Directors of Able Skips Hire Ltd, Barry Hermon, 68, of Parc Seymour, Penhow, and Dennis Morgan, 64, of Broad Street Common, Nash, Newport, appeared in Cardiff Crown Court yesterday for sentencing having previously pleaded guilty one count of treating, keeping, or disposing controlled waste on land in a manner likely to cause pollution of the environment or harm to human health, seven counts of consenting in the commission of an offence, three counts of failing to comply with a condition of a waste management licence, and three counts of failing to comply with a condition of a environmental permit.

The Recorder of Cardiff, Nicholas Cooke QC, said the offences were "as bad as it gets in terms of environmental crime." He said the effect of the confiscation order under the Proceeds of Crime Act, would leave both defendants "penniless."

Hermon was sentenced to 10 months suspended for two years, with a 12-month supervision order and ordered to pay back £232,304 within 28 days.

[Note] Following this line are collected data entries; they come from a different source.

(** Dispatch and armTimer, as a path. *)
Lemma dispatch_path fuel c now now2 (s s' : sched G) n o t L K F :
  dispatch fuel c now s = Some s' ->
  exists r, run_steps c (mkRun s PLoad n o t L K F) r /\
    r_sched r = snd (armTimer now2 s') /\ r_phase r = PSelect (fst (armTimer now2 s')) /\ r_nudge r = n /\ r_owed r = o /\ r_now r = now /\
    r_loaded r = match fst (loadActions c (s_world s)) with Ok l => l | Err _ => [] end.
Proof.
  unfold dispatch, call. destruct (loadActions c (s_world s)) as [[l|e] w] eqn:El.
  - intros Hd. assert (forall l0 s0 K0, dispatch_all fuel c l0 now s0 = Some s' ->
      exists K', run_steps c (mkRun s0 (PDispatch l0) n o now l K0 F) (mkRun s' PArm n o now l K' F)) as Hall.
    { clear. induction l0 as [|ai l0 IH]; intros s0 K0 Hd; cbn [dispatch_all] in Hd.
      - injection Hd as <-. exists K0. eapply run_one; [apply R_over|apply run_refl].
      - apply bind_Some in Hd as (s1 & H1 & H2). destruct (IsJoin (ai_def ai)) eqn:Ej.
        + destruct (cancelSuperseded_runs fuel c ai now s0 s1 n o l K0 F l0 Ej H1) as [K1 Hr]. destruct (IH s1 K1 H2) as [K2 Hr2].
          exists K2. by eapply run_trans.
        + destruct (dispatch_action_runs fuel c ai now s0 s1 n o l K0 F l0 Ej H1) as [K1 Hr]. destruct (IH s1 K1 H2) as [K2 Hr2].
          exists K2. by eapply run_trans. }
    destruct (Hall l _ [] Hd) as [K' Hr].
    exists (mkRun (snd (armTimer now2 s')) (PSelect (fst (armTimer now2 s'))) n o now l K' F). split; [|by split_and!].
    eapply run_one; [by apply R_load|]. eapply run_trans; [exact Hr|]. eapply run_one; [apply (R_arm c s' n o now l K' F now2)|apply run_refl].
  - intros [= <-]. exists (mkRun (snd (armTimer now2 (with_world w s))) (PSelect (fst (armTimer now2 (with_world w s)))) n o now [] [] F).
    split; [|by split_and!]. eapply run_one; [by apply (R_load_fails c s n o t L K F now e w)|].
    eapply run_one; [apply (R_arm c (with_world w s) n o now [] [] F now2)|apply run_refl].
Qed.

(** The dispatch and armTimer of the code, uninterrupted, are a path of
    the loop from the point where it is about to dispatch to its select. *)
Theorem dispatch_runs fuel c now now2 (s s' : sched G) n o t L K F :
  dispatch fuel c now s = Some s' ->
  exists r, run_steps c (mkRun s PLoad n o t L K F) r /\
    r_sched r = snd (armTimer now2 s') /\ r_phase r = PSelect (fst (armTimer now2 s')) /\ r_nudge r = n /\ r_owed r = o /\ r_now r = now /\
    r_loaded r = match fst (loadActions c (s_world s)) with Ok l => l | Err _ => [] end.
Proof. exact (dispatch_path fuel c now now2 s s' n o t L K F). Qed.
Lemma derive_clean e explicit dir name p : (forall d, wd e = Ok d -> IsAbs d = true) ->
  derive e explicit dir name = Ok p -> clean_path dir -> clean_path p.
Proof.
  intros Hwd Hp Hd. unfold derive in Hp. destruct (String.eqb_spec explicit "").
  - injection Hp as <-. by apply Join_clean.
  - by eapply expand_clean.
Qed.

Lemma Env_lookup vars c :
  lookup_env (env_name "state_dir") (vars ++ Env c) = StateDir c /\
  lookup_env (env_name "socket") (vars ++ Env c) = Socket c /\
  lookup_env (env_name "database") (vars ++ Env c) = Database c /\
  lookup_env (env_name "log_level") (vars ++ Env c) = LogLevel c /\
  lookup_env (env_name "idle_timeout") (vars ++ Env c) = Duration_String (IdleTimeout c) /\
  lookup_env (env_name "max_hops") (vars ++ Env c) = dec (MaxHops c) /\
  lookup_env (env_name "default_max_attempts") (vars ++ Env c) = dec (DefaultMaxAttempts c) /\
  lookup_env (env_name "default_task_timeout") (vars ++ Env c) = Duration_String (DefaultTaskTimeout c) /\
  lookup_env (env_name "backoff_base") (vars ++ Env c) = Duration_String (BackoffBase c) /\
  lookup_env (env_name "backoff_cap") (vars ++ Env c) = Duration_String (BackoffCap c) /\
  lookup_env (env_name "stdout_cap") (vars ++ Env c) = dec (StdoutCap c).
Proof. unfold lookup_env. rewrite !foldl_app. split_and!; reflexivity. Qed.

Lemma dec_nonempty n : dec n <> "".
Proof.
  assert (forall k, 0 <= k -> pad 10 (dec_digits k) k <> "") as Hk.
  { intros k Hk. destruct (dec_digits_first k Hk) as [->|(w & -> & _)]; [done|]. by rewrite pad_cons by lia. }
  unfold dec. destruct (Z.ltb_spec n 0); [done|by apply Hk].
Qed.

Lemma Duration_String_nonempty d : int64 d -> Duration_String d <> "".
Proof. intros Hd He. pose proof (ParseDuration_String d Hd) as Hp. rewrite He in Hp. done. Qed.

Section Child.
Context (vars : list string) (c : Config) (v : viper) (Hv : env_wins (vars ++ Env c) v).

Lemma child_string key text defs : lookup_env (env_name key) (vars ++ Env c) = text -> text <> "" -> GetString (v defs) key = text.
Proof. intros Ht Hne. by destruct (Hv defs key text Ht Hne). Qed.

Lemma child_duration key d defs : lookup_env (env_name key) (vars ++ Env c) = Duration_String d -> int64 d -> GetDuration (v defs) key = d.
Proof.
  intros Ht Hd. destruct (Hv defs key _ Ht (Duration_String_nonempty d Hd)) as (_ & Hg & _). by apply Hg, ParseDuration_String.
Qed.

Lemma child_int key n defs : lookup_env (env_name key) (vars ++ Env c) = dec n -> int64 n -> GetInt (v defs) key = n.
Proof. intros Ht Hn. destruct (Hv defs key _ Ht (dec_nonempty n)) as (_ & _ & Hg). by apply Hg. Qed.
End Child.

(** What Load yields, but for an empty state directory. *)
Lemma Load_shape e v cfgFile read c : (forall d, wd e = Ok d -> IsAbs d = true) -> typed v -> Load e v cfgFile read = Ok c -> StateDir c <> "" ->
  is_ok (DefaultStateDir e) = true /\ clean_path (StateDir c) /\ clean_path (Socket c) /\ clean_path (Database c) /\
  int64 (IdleTimeout c) /\ int64 (MaxHops c) /\ int64 (DefaultMaxAttempts c) /\ int64 (DefaultTaskTimeout c) /\
  int64 (BackoffBase c) /\ int64 (BackoffCap c) /\ int64 (StdoutCap c).
Proof.
  intros Hwd Hv Hl Hne. unfold Load in Hl. apply rbind_ok in Hl as (def & Hdef & Hl). apply rbind_unit_ok in Hl as [_ Hl].
  apply rbind_ok in Hl as (dir & Hdir & Hl). apply rbind_ok in Hl as (sock & Hsock & Hl). apply rbind_ok in Hl as (db & Hdb & Hl).
  injection Hl as <-. cbn [StateDir Socket Database IdleTimeout MaxHops DefaultMaxAttempts DefaultTaskTimeout BackoffBase BackoffCap StdoutCap] in *.
  rewrite Hdef. assert (clean_path dir).
  { eapply expand_clean; [done|exact Hdir|]. intros He. rewrite He in Hdir. by injection Hdir as <-. }
  split_and!; try done; try (by eapply derive_clean); by apply Hv.
Qed.
Lemma reap_each_later l now (w w' : world G) kills r : emitted_once (w_db w) -> reap_each l now w = (kills, r, w') -> later (w_db w) (w_db w').
Proof.
  revert w kills r; induction l as [|d l IH]; intros w kills r Ho; cbn [reap_each]; [intros [= _ _ <-]; by apply later_refl|].
  destruct (ResetOrphan (d_id d) now w) as [[u|e] w1] eqn:E; pose proof (reset_later _ _ _ _ _ Ho E) as Hl.
  - destruct (reap_each l now w1) as [[ks r1] w2] eqn:E2. intros [= _ _ <-]. eapply later_trans; [apply Ho|exact Hl|].
    apply (IH w1 ks r1); [apply Hl|done].
  - by intros [= _ _ <-].
Qed.

Lemma reap_later now (w w' : world G) kills r : emitted_once (w_db w) -> ReapOrphans now w = (kills, r, w') -> later (w_db w) (w_db w').
Proof.
  intros Ho. unfold ReapOrphans. destruct (ClaimedDeliveries w) as [[l|e] w1] eqn:E;
    (assert (w_db w1 = w_db w) as Hd by (unfold ClaimedDeliveries, listDeliveries in E; by destruct (read_db _ _ _ _ _ E))).
  - intros Hr. rewrite <- Hd in Ho |- *. by apply (reap_each_later l now w1 w' kills r).
  - intros [= _ _ <-]. rewrite Hd. by apply later_refl.
Qed.

Lemma start_fits (w : world G) s : NoDup (map d_id (t_deliveries (w_db w))) -> seed w = Ok s ->
  sys_ok (mkSys s None 0) /\ jobs_fit (mkSys s None 0) /\ w_db (s_world s) = w_db w.
Proof.
  intros Hnd Hs. destruct (start_ok w s Hnd Hs) as [Hok Hd]. split; [done|]. split; [|done]. split; [|done].
  intros j Hj. exfalso. unfold seed in Hs. destruct (CountActiveDeliveries w) as [[n|e] w']; [|done]. by injection Hs as <-.
Qed.

Lemma lifetime_later c d d' : emitted_once d -> lifetime c d d' -> later d d'.
Proof.
  intros Ho Hl. destruct Hl as [w now kills e w1 Hr|w now kills w1 e Hr _|w now kills w1 s y Hr Hs Hl]; [by apply (reap_later now w w1 kills (Err e))|by apply (reap_later now w w1 kills (Ok tt))|].
  pose proof (reap_later now w w1 kills (Ok tt) Ho Hr) as Hl1. destruct (start_fits w1 s (eo_ids _ (proj1 Hl1)) Hs) as (Hok & Hj & Hd).
  eapply later_trans; [apply Ho|exact Hl1|]. rewrite <- Hd. change (w_db (s_world s)) with (y_db (mkSys s None 0)).
  apply (life_later c); [done|done| |done]. unfold y_db; simpl. rewrite Hd. apply Hl1.
Qed.

Lemma lifetimes_later c d d' : emitted_once d -> rtc (lifetime c) d d' -> later d d'.
Proof.
  intros Ho. induction 1 as [d|d1 d2 d3 Hl _ IH]; [by apply later_refl|]. pose proof (lifetime_later c _ _ Ho Hl) as Hl1.
  eapply later_trans; [apply Ho|exact Hl1|]. apply IH. apply Hl1.
Qed.

(** Only done deliveries have outputs. *)
Lemma outputs_done d r m : emitted_once d -> In r (t_deliveries d) -> In m (outputs_of r d) -> d_state r = StateDone.
Proof.
  intros He Hin Hm. apply List.filter_In in Hm as [Hm Hq]. unfold emitted_by in Hq. apply bool_decide_eq_true in Hq as [Hne Heq].
  destruct (eo_done _ He m Hm Hne) as (q & Hq & Hp & Hst). rewrite (same_row d r q He Hin Hq); [done|congruence|congruence].
Qed.

(** C3. Outputs are emitted once, and no delivery is lost, however often the
    daemon is stopped, killed or restarted, and whatever is retried, replayed or
    cancelled: a message that an action emitted comes from a delivery that is
    done, so a delivery that is not has emitted nothing; once a delivery is done
    its outputs are what they will ever be; and every delivery is still there
    with its message and action, moved along the edges of its life cycle. *)
Theorem outputs_once c d d' :
  emitted_once d -> rtc (lifetime c) d d' ->
  (forall r m, In r (t_deliveries d') -> In m (outputs_of r d') -> d_state r = StateDone) /\
  (forall r, In r (t_deliveries d) -> d_state r = StateDone -> outputs_of r d' = outputs_of r d) /\
  (forall id r, find_row id (t_deliveries d) = Some r -> exists r', find_row id (t_deliveries d') = Some r' /\ rtc link r r').
Proof.
  intros Ho Hr. destruct (lifetimes_later c d d' Ho Hr) as (He & H2 & H3). split; [|done]. intros r m. by apply outputs_done.
Qed.
End Restart.

(** ** A life over a finished delivery and an orphan *)

Definition demo_done_row : drow :=
  mkDelivery "d1" (Some "m1") "a" (Some 1) StateDone 1 None None (Some "") None (Some (fmt_time 0)) (Some (fmt_time Second)).
Definition demo_done : db := mkDb
  [row_of_message demo_message; row_of_message demo_output]
  [mkAct "sum" 1 sample_def true (fmt_time 0)]
  [demo_done_row;
   mkDelivery "d2" (Some "m1") "b" (Some 1) StateClaimed 2 None (Some 77) None None (Some (fmt_time 0)) None;
   pending_row "d4" "m1" "sum"].
Definition demo_done_world : world id_stream := mkWorld demo_done demo_gen [].

Lemma demo_done_once : emitted_once demo_done.
Proof.
  split.
  - decide_now.
  - intros r1 r2 [<-|[<-|[<-|[]]]] [<-|[<-|[<-|[]]]] _ He; try done; by injection He.
  - intros m [<-|[<-|[]]] Hne; [by destruct Hne|]. exists demo_done_row. split; [by left|by split].
Qed.

Lemma demo_life : { d | lifetime (H0 := toy_cel) default_config demo_done d }.
Proof.
  assert (snd (fst (ReapOrphans (4 * Second) demo_done_world)) = Ok tt) as Hr by (vm_compute; reflexivity).
  assert (is_ok (seed (H0 := toy_cel) (snd (ReapOrphans (4 * Second) demo_done_world))) = true) as Hs by (vm_compute; reflexivity).
  destruct (ReapOrphans (4 * Second) demo_done_world) as [[kills r] w1] eqn:E. simpl in Hr, Hs. subst r.
  destruct (seed w1) as [s|e] eqn:Es; [|done]. exists (y_db (mkSys s None 0)).
  exact (T_run default_config demo_done_world (4 * Second) kills w1 s _ E Es (life_refl default_config _)).
Qed.

Lemma outputs_once_witness : exists d, rtc (lifetime (H0 := toy_cel) default_config) demo_done d /\ outputs_of demo_done_row d = [row_of_message demo_output].
Proof.
  destruct demo_life as [d Hd]. exists d. split; [exact (rtc_once _ _ Hd)|].
  destruct (outputs_once (H0 := toy_cel) default_config demo_done d demo_done_once (rtc_once _ _ Hd)) as (_ & Ho & _).
  rewrite (Ho demo_done_row); [vm_compute; reflexivity|left; reflexivity|reflexivity].
Defined.
(* ===== verification/Commands.v ===== *)
(** The command tree: internal/cli (root.go and the new...Cmd of the other
    files), from the command line to the exit code.

    cobra and pflag are what they hand over: the command that was found, the
    flags that were set, with their values, and the arguments; or the error they
    stopped at.  The machine the commands run on - files, daemon, clock - is a
    record of what it answers.  [exit_contract] is what a script can rely on. *)
From S2P Require Import Prelude GoTime Float64 Json JsonText RawText Action DurationText Cel Validate Canon Ids Db Registry Deliveries Messages Wire Executor Scheduler System Api Client Tabwriter Cli Settings Daemon Lifecycle Ensure.

(** ** Flags *)

(** The type of a flag, with its default. *)
Inductive flag_type := TString (d : string) | TInt (d : Z) | TDuration (d : Z) | TBool (d : bool) | TStringArray.
Record flag := mkFlag { fl_name : string; fl_short : string; fl_type : flag_type }.

Definition persistent_flags : list flag := [
  mkFlag "config" "" (TString ""); mkFlag "state-dir" "" (TString ""); mkFlag "socket" "" (TString ""); mkFlag "database" "" (TString "");
  mkFlag "log-level" "" (TString ""); mkFlag "output" "" (TString "table"); mkFlag "verbose" "" (TBool false) ].

Inductive value := VString (s : string) | VInt (n : Z) | VBool (b : bool) | VStrings (l : list string).
(** * Short-form video pipeline: a shallow embedding of [pipeline.py]

    The program scans a directory for video files, resolves a named encoding
    preset and launches one external encoder process per file.  The model
    below follows the Python source function by function.

    Representation choices.
    - A Python [str] is a [string] holding its UTF-8 encoding; [bytes] is a
      [list byte].  [bytes.decode()] is then a well-formedness check.
      [str.lower()] is ASCII lower-casing on ASCII strings and a parameter
      elsewhere.
    - [pathlib] paths are records of a root and a list of components: the
      POSIX flavour of [PurePath], with [suffix] and [stem] as CPython 3.12
      computes them.
    - The file system is a finite tree without links or permissions; a
      directory keeps its entries in the order in which the operating
      system lists them.
    - Effects (the file system, standard output, launched processes) are
      threaded through a state-and-exception monad.  The behaviour of the
      external encoder and the parsing of the command line are parameters.
      [print] is taken to succeed in [process_video], [run] and [main]; the
      definitions with the suffix [_io] are the same functions with a
      [print] that may raise (an encoding error, a closed pipe) and with an
      argument parser that may write to standard output. *)

From Stdlib Require Import ZArith List Bool Lia.
From Stdlib.Strings Require Import Ascii String Byte.
From Stdlib Require Import DecimalString.
Import ListNotations.

Local Open Scope string_scope.
Local Open Scope list_scope.
Local Open Scope Z_scope.

(** Concatenation of strings, as in an f-string. *)
Infix "+++" := String.append (right associativity, at level 60).

(* ===================================================================== *)
(** ** Python strings and bytes *)
(* ===================================================================== *)

Module Str.

(** [len(s)] and the slices [s[:n]], [s[n:]] for [0 <= n]. *)
Definition len (s : string) : Z := Z.of_nat (String.length s).

Fixpoint take (n : nat) (s : string) : string :=
  match n, s with
  | S k, String a r => String a (take k r)
  | _, _ => EmptyString
  end.

Fixpoint drop (n : nat) (s : string) : string :=
  match n, s with
  | S k, String _ r => drop k r
  | _, _ => s
  end.

(** [s.rfind(c)]: the highest index at which [c] occurs, or [-1]. *)
Fixpoint rfind (c : ascii) (s : string) : Z :=
  match s with
  | EmptyString => -1
  | String a r =>
      let i := rfind c r in
      if 0 <=? i then i + 1
      else if Ascii.eqb a c then 0 else -1
  end.

(** [c not in s]. *)
Fixpoint free_of (c : ascii) (s : string) : Prop :=
  match s with
  | EmptyString => True
  | String a r => a <> c /\ free_of c r
  end.

(** [s.split(sep)] for a one-character separator. *)
Fixpoint split (sep : ascii) (s : string) : list string :=
  match s with
  | EmptyString => [EmptyString]
  | String a r =>
      if Ascii.eqb a sep then EmptyString :: split sep r
      else match split sep r with
           | h :: t => String a h :: t
           | [] => [String a EmptyString]
           end
  end.

(** [str(n)] for an integer. *)
Definition of_int (n : Z) : string := NilZero.string_of_int (Z.to_int n).

Fixpoint map_chars (f : ascii -> ascii) (s : string) : string :=
  match s with
  | EmptyString => EmptyString
  | String a r => String (f a) (map_chars f r)
  end.

Fixpoint all_chars (p : ascii -> bool) (s : string) : bool :=
  match s with
  | EmptyString => true
  | String a r => p a && all_chars p r
  end.

Definition is_ascii (c : ascii) : bool := (N_of_ascii c <? 128)%N.

Definition ascii_lower_char (c : ascii) : ascii :=
  let n := N_of_ascii c in
  if ((65 <=? n) && (n <=? 90))%N then ascii_of_N (n + 32) else c.

Definition ascii_lower (s : string) : string := map_chars ascii_lower_char s.

Section Lower.
(** [str.lower()] on a string with a character outside ASCII follows the
    Unicode character database, which is not part of the program. *)
Variable unicode_lower : string -> string.

Definition lower (s : string) : string :=
  if all_chars is_ascii s then ascii_lower s else unicode_lower s.
End Lower.

(** Membership of a string in a set literal. *)
Definition mem (s : string) (l : list string) : bool :=
  existsb (String.eqb s) l.

(** *** UTF-8 *)

Definition between (lo hi b : N) : bool := ((lo <=? b) && (b <=? hi))%N.
Definition cont (b : N) : bool := between 128 191 b.

(** Well-formed UTF-8 byte sequences (Unicode standard, table 3-7), as
    accepted by the strict decoder. *)
Fixpoint utf8_ok (bs : list N) : bool :=
  match bs with
  | [] => true
  | b0 :: r0 =>
      if (b0 <? 128)%N then utf8_ok r0
      else match r0 with
      | [] => false
      | b1 :: r1 =>
          if between 194 223 b0 then cont b1 && utf8_ok r1
          else match r1 with
          | [] => false
          | b2 :: r2 =>
              if (b0 =? 224)%N then between 160 191 b1 && cont b2 && utf8_ok r2
              else if between 225 236 b0 then cont b1 && cont b2 && utf8_ok r2
              else if (b0 =? 237)%N then between 128 159 b1 && cont b2 && utf8_ok r2
              else if between 238 239 b0 then cont b1 && cont b2 && utf8_ok r2
              else match r2 with
              | [] => false
              | b3 :: r3 =>
                  if (b0 =? 240)%N
                  then between 144 191 b1 && cont b2 && cont b3 && utf8_ok r3
                  else if between 241 243 b0
                  then cont b1 && cont b2 && cont b3 && utf8_ok r3
                  else if (b0 =? 244)%N
                  then between 128 143 b1 && cont b2 && cont b3 && utf8_ok r3
                  else false
              end
          end
      end
  end.
(** Whether [seconds], as nanoseconds rounded away from zero, fits.  The
    product is taken exactly; the interpreter takes it in double
    precision, which can differ within rounding of the two limits. *)
Definition sleep_fits (seconds : Q) : bool :=
  Qle_bool (inject_Z sleep_ns_min) (seconds * 1000000000)
  && Qle_bool (seconds * 1000000000) (inject_Z sleep_ns_max).

(** [time.sleep(seconds)]: a length that does not fit is an
    [OverflowError], a negative length that fits is a [ValueError]. *)
Definition sleep (seconds : Q) : IO unit :=
  if sleep_fits seconds
  then
    if Qle_bool 0 seconds
    then ([EvSleep seconds], Ret tt)
    else raise (Exn ValueError "sleep length must be non-negative")
  else
    raise (Exn (OtherException "OverflowError")
             "timestamp too large to convert to C _PyTime_t").

(** [input(prompt)]; every caller drops the line that was read. *)
Definition input (prompt : string) : IO unit := ([EvInput prompt], Ret tt).

Definition os_system (cmd : string) : IO unit := ([EvSystem cmd], Ret tt).

(** ** utils.py *)

(** [dramatic_pause], a sleep of random length that the runner never
    calls, is left out. *)

Module utils.

Definition clear_screen (w : World) : IO unit :=
  if String.eqb (os_name w) "nt"
  then os_system "cls"
  else os_system "clear".

Fixpoint slow_type_loop (cs : list string) (speed : Q) : IO unit :=
  match cs with
  | [] => mret tt
  | char :: rest =>
      print_noend_flush char;;
      sleep speed;;
      slow_type_loop rest speed
  end.

Definition default_speed : Q := 0.05.

(** [def slow_type(text, speed=0.05)]: [None] is the call that leaves
    [speed] out. *)
Definition slow_type (text : string) (speed : option Q) : IO unit :=
  let speed := default default_speed speed in
  slow_type_loop (chars text) speed;;
  print LF.

Definition pause_prompt : string :=
  LF +:+ "(Your journey pauses but briefly. Press Enter to delve deeper into the odyssey.)" +:+ LF.

Definition press_enter_to_continue (w : World) : IO unit :=
  input pause_prompt;;
  clear_screen w.

Definition farewell_prompt : string :=
  LF +:+ "Press Enter to bid farewell to this digital odyssey.".

Definition end_game : IO unit :=
  print (LF +:+ "Your journey ends here, but the adventure continues in your heart.");;
  print "And also in any sequels we may develop.";;
  input farewell_prompt.

Definition welcome_message : IO unit :=
  print (LF +:+ "Welcome to 'Ctrl+S - The World Edition!' - By Thomas J Butler");;
  print "The indie game where keyboards are mightier than swords.";;
  print "Please check out my GitHub and LinkedIn profiles for more projects and to connect with me.";;
  print (str_mul "-" 60);;
  print "Remember, in this world, your wit is your greatest weapon.";;
  print (str_mul "-" 60);;
  sleep 2.

End utils.

(** ** game_engine.py *)

(** [self.game_state]: a dictionary with three fixed keys. *)
Record GameState := {
  player_name : string;
  inventory : list string;
  progress : gmap string string
}.

(** The attributes of a [GameEngine] object. *)
Record GameEngine := {
  current_chapter : Z;
  max_chapters : Z;
  game_state : GameState
}.

(** A method: [self] before, [self] after, and what the call did.  The
    object outlives an exception, so [self] is returned in both cases. *)
Definition Method (A : Type) : Type := GameEngine -> GameEngine * IO A.

Global Instance Method_ret : MRet Method := fun A a self => (self, mret a).

Global Instance Method_bind : MBind Method := fun A B f m self =>
  match m self with
  | (self', (tr, Ret a)) =>
      let '(self'', (tr', r)) := f a self' in (self'', (tr ++ tr', r))
  | (self', (tr, Raise e)) => (self', (tr, Raise e))
  end.

(** Console code called from a method leaves [self] alone. *)
Definition io {A} (m : IO A) : Method A := fun self => (self, m).

Definition get_max_chapters : Method Z :=
  fun self => (self, mret (max_chapters self)).

Definition set_current_chapter (v : Z) : Method unit :=
  fun self =>
    ({| current_chapter := v;
        max_chapters := max_chapters self;
        game_state := game_state self |}, mret tt).

(** [range(lo, hi)]. *)
Definition range (lo hi : Z) : list Z := seqZ lo (hi - lo).

Module game_engine.

(** [GameEngine()]. *)
Definition init : GameEngine := {|
  current_chapter := 1;
  max_chapters := 5;
  game_state := {| player_name := ""; inventory := []; progress := ∅ |}
|}.

Definition module_name (chapter_num : Z) : string :=
  "chapters.ch" +:+ pretty chapter_num.

(** [importlib.import_module(name)]. *)
Definition importlib_import_module (w : World) (name : string)
  : IO (gmap string entry) :=
  ([EvImport name], import_module w name).

Definition load_chapter (w : World) (chapter_num : Z)
  : Method (option (gmap string entry)) :=
  io (try_except_ImportError
        (chapter_module ← importlib_import_module w (module_name chapter_num);
         mret (Some chapter_module))
        (fun e =>
           print ("Error loading chapter " +:+ pretty chapter_num +:+ ": "
                    +:+ exn_msg e);;
           mret None)).

(** [hasattr(chapter_module, name)]. *)
Definition hasattr (chapter_module : gmap string entry) (name : string)
  : bool :=
  bool_decide (is_Some (chapter_module !! name)).

(** [getattr(chapter_module, name)()]. *)
Definition call (chapter_num : Z) (chapter_module : gmap string entry)
    (name : string) : IO unit :=
  match chapter_module !! name with
  | Some Returns => ([EvInvoke chapter_num name], Ret tt)
  | Some (Raises e) => ([EvInvoke chapter_num name], Raise e)
  | None => raise (Exn AttributeError name)
  end.

Definition name_main : string := "main".
Definition name_chapter (chapter_num : Z) : string :=
  "chapter_" +:+ pretty chapter_num.
Definition name_ch_main (chapter_num : Z) : string :=
  "ch" +:+ pretty chapter_num +:+ "_main".

Definition run_chapter (w : World) (chapter_num : Z) : Method bool :=
  io (print (LF +:+ str_mul "=" 60));;
  io (print ("LOADING CHAPTER " +:+ pretty chapter_num));;
  io (print (str_mul "=" 60));;
  chapter_module ← load_chapter w chapter_num;
  match chapter_module with
  | None =>
      io (print ("Chapter " +:+ pretty chapter_num
                   +:+ " could not be loaded. Skipping..."));;
      mret false
  | Some chapter_module =>
      if hasattr chapter_module name_main then
        io (call chapter_num chapter_module name_main);;
        mret true
      else if hasattr chapter_module (name_chapter chapter_num) then
        io (call chapter_num chapter_module (name_chapter chapter_num));;
        mret true
      else if hasattr chapter_module (name_ch_main chapter_num) then
        io (call chapter_num chapter_module (name_ch_main chapter_num));;
        mret true
      else
        io (print ("No main function found in chapter "
                     +:+ pretty chapter_num));;
        mret false
  end.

Morgan was sentenced to 10 months suspended for two years, ordered to complete 200 hours unpaid work and repay £261,269.96. He was given six months to repay the amount as he will have to sell his family home.

Prosecutor Tom Crowther said a waste management licence for Able Skips Hire Ltd was granted in 2004, permitting a maximum of 1,010 tonnes of mixed waste, with a maximum height of 2.5 metres, to be stored at a site on Nash Mead Industrial Estate, close to Leeway Industrial Estate, Newport.

Mr Crowther said on various visits between May 2006 and August 2007, the amount of waste on the site exceeded the permitted amount, and the company was prosecuted and fined a total of £27,000 in September 2007 for three offences of failing to comply with the licence.

Mr Crowther said the company continue to accept waste at the site, after its licence was partially revoked. When Environment Agency Wales officers visited in May 2008, more than 8,200 tonnes of waste were found.

The estimated cost of removing the waste which is still on the site is just under £2 million.

The court heard the two directors benefitted a total of £965,000 from the offences, but Hermon only had £232,304 available in assets and Morgan £261,269.96. Mr Crowther said Able Skips is no longer trading.

Representing Hermon, Brendon Moorhouse said as a result of the stress of the proceedings Hermon was suffering from mental health problems. He said both defendants were working jointly in the enterprise and neither was more culpable than the other.

Morgan's counsel, Andrew Jones said: "The one catastrophic consequence of these offences is that both men have been left financially destroyed."